● DATASET ENTRIES
(** * CymbalFlix: rating aggregates, rating submission and duplicate merge

    A shallow embedding of
    - [server/routes/api.js], the handlers of [POST /api/movies/:id/rate],
      [GET /api/movies], [GET /api/movies/:id] and [GET /api/stats];
    - [admin/merge_duplicates.js], function [mergeDuplicates];
    - [admin/find_duplicates.js], function [findDuplicates];
    - [public/js/movie.js], the submit handler of the rating form;
    - [server/db/import.js], [server/db/update_summaries.js] and
      [server/db/connection.js];
    together with the part of the MongoDB driver they call (collections,
    cursors, sessions, transactions).

    Conventions.
    - A JavaScript number is [NaN], an infinity or a finite IEEE 754
      double, kept as the rational it stands for, in lowest terms, so that
      two numbers are equal when they are the same term.  A decimal literal
      and the result of an addition, a multiplication or a division are
      rounded to the nearest double, a tie going to the even significand;
      a result too large for a double is an infinity.  The sign of zero is
      not modelled.
    - A collection is the list of its documents, in store order.
    - Asynchronous code is run one store operation after the other.  A
      handler runs to completion unless a statement says which other run is
      scheduled between two of its operations. *)

From Stdlib Require Import List ZArith QArith Qround Qreduction Qabs.
From Stdlib Require Import String Ascii Bool Arith Lia Permutation.
Import ListNotations.

(** ** JavaScript numbers *)

Inductive number : Type :=
| NaN
| Inf (negative : bool)
| Num (q : Q).

Definition Qneg (q : Q) : bool := (Qnum q <? 0)%Z.
Definition Qzero (q : Q) : bool := (Qnum q =? 0)%Z.

(** The integer nearest to [n / d], for [0 <= n] and [0 < d]; a tie goes to
    the even one. *)
Definition round_ties_even (n d : Z) : Z :=
  let q := (n / d)%Z in
  match (2 * (n mod d) ?= d)%Z with
  | Lt => q
  | Gt => (q + 1)%Z
  | Eq => if Z.even q then q else (q + 1)%Z
  end.

(** The largest [k] with [2 ^ k <= n / d], for [0 < n] and [0 < d]. *)
Definition log2_ratio (n d : Z) : Z :=
  let k := (Z.log2 n - Z.log2 d)%Z in
  if (n * 2 ^ Z.max 0 (- k) <? d * 2 ^ Z.max 0 k)%Z then (k - 1)%Z else k.

(** The double nearest to a rational: a significand of 53 bits, or fewer
    at the smallest exponent -1074; [None] when the rounded value does not
    fit, that is from [2 ^ 1024] on. *)
Definition binary64 (q : Q) : option Q :=
  let n := Z.abs (Qnum q) in
  let d := Zpos (Qden q) in
  if (n =? 0)%Z then Some 0%Q
  else
    let e := Z.max (log2_ratio n d - 52) (-1074) in
    let m :=
      if (0 <=? e)%Z then round_ties_even n (d * 2 ^ e)
      else round_ties_even (n * 2 ^ (- e)) d in
    let s := if Qneg q then (- m)%Z else m in
    if (0 <=? e)%Z then
      if (2 ^ 1024 <=? m * 2 ^ e)%Z then None
      else Some (inject_Z (s * 2 ^ e))
    else Some (s # Z.to_pos (2 ^ (- e))).

(** The number a real value becomes: the nearest double in lowest terms,
    or an infinity. *)
Definition num (q : Q) : number :=
  match binary64 (Qred q) with
  | Some r => Num (Qred r)
  | None => Inf (Qneg q)
  end.

Definition isNaN (x : number) : bool :=
  match x with NaN => true | _ => false end.

(** [a * b] *)
Definition num_mul (a b : number) : number :=
  match a, b with
  | NaN, _ | _, NaN => NaN
  | Inf s, Inf t => Inf (xorb s t)
  | Inf s, Num q | Num q, Inf s => if Qzero q then NaN else Inf (xorb s (Qneg q))
  | Num p, Num q => num (p * q)%Q
  end.

(** [a / b] *)
Definition num_div (a b : number) : number :=
  match a, b with
  | NaN, _ | _, NaN => NaN
  | Inf _, Inf _ => NaN
  | Inf s, Num q => Inf (xorb s (Qneg q))
  | Num _, Inf _ => Num 0%Q
  | Num p, Num q =>
      if Qzero q then (if Qzero p then NaN else Inf (Qneg p))
      else num (p / q)%Q
  end.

● ASSIGNMENT
Search the records for lines holding the word "Some", then copy each line you find.

● EXERCISE RESULT
  if (n =? 0)%Z then Some 0%Q
      else Some (inject_Z (s * 2 ^ e))
    else Some (s # Z.to_pos (2 ^ (- e))).
  | Some r => Num (Qred r)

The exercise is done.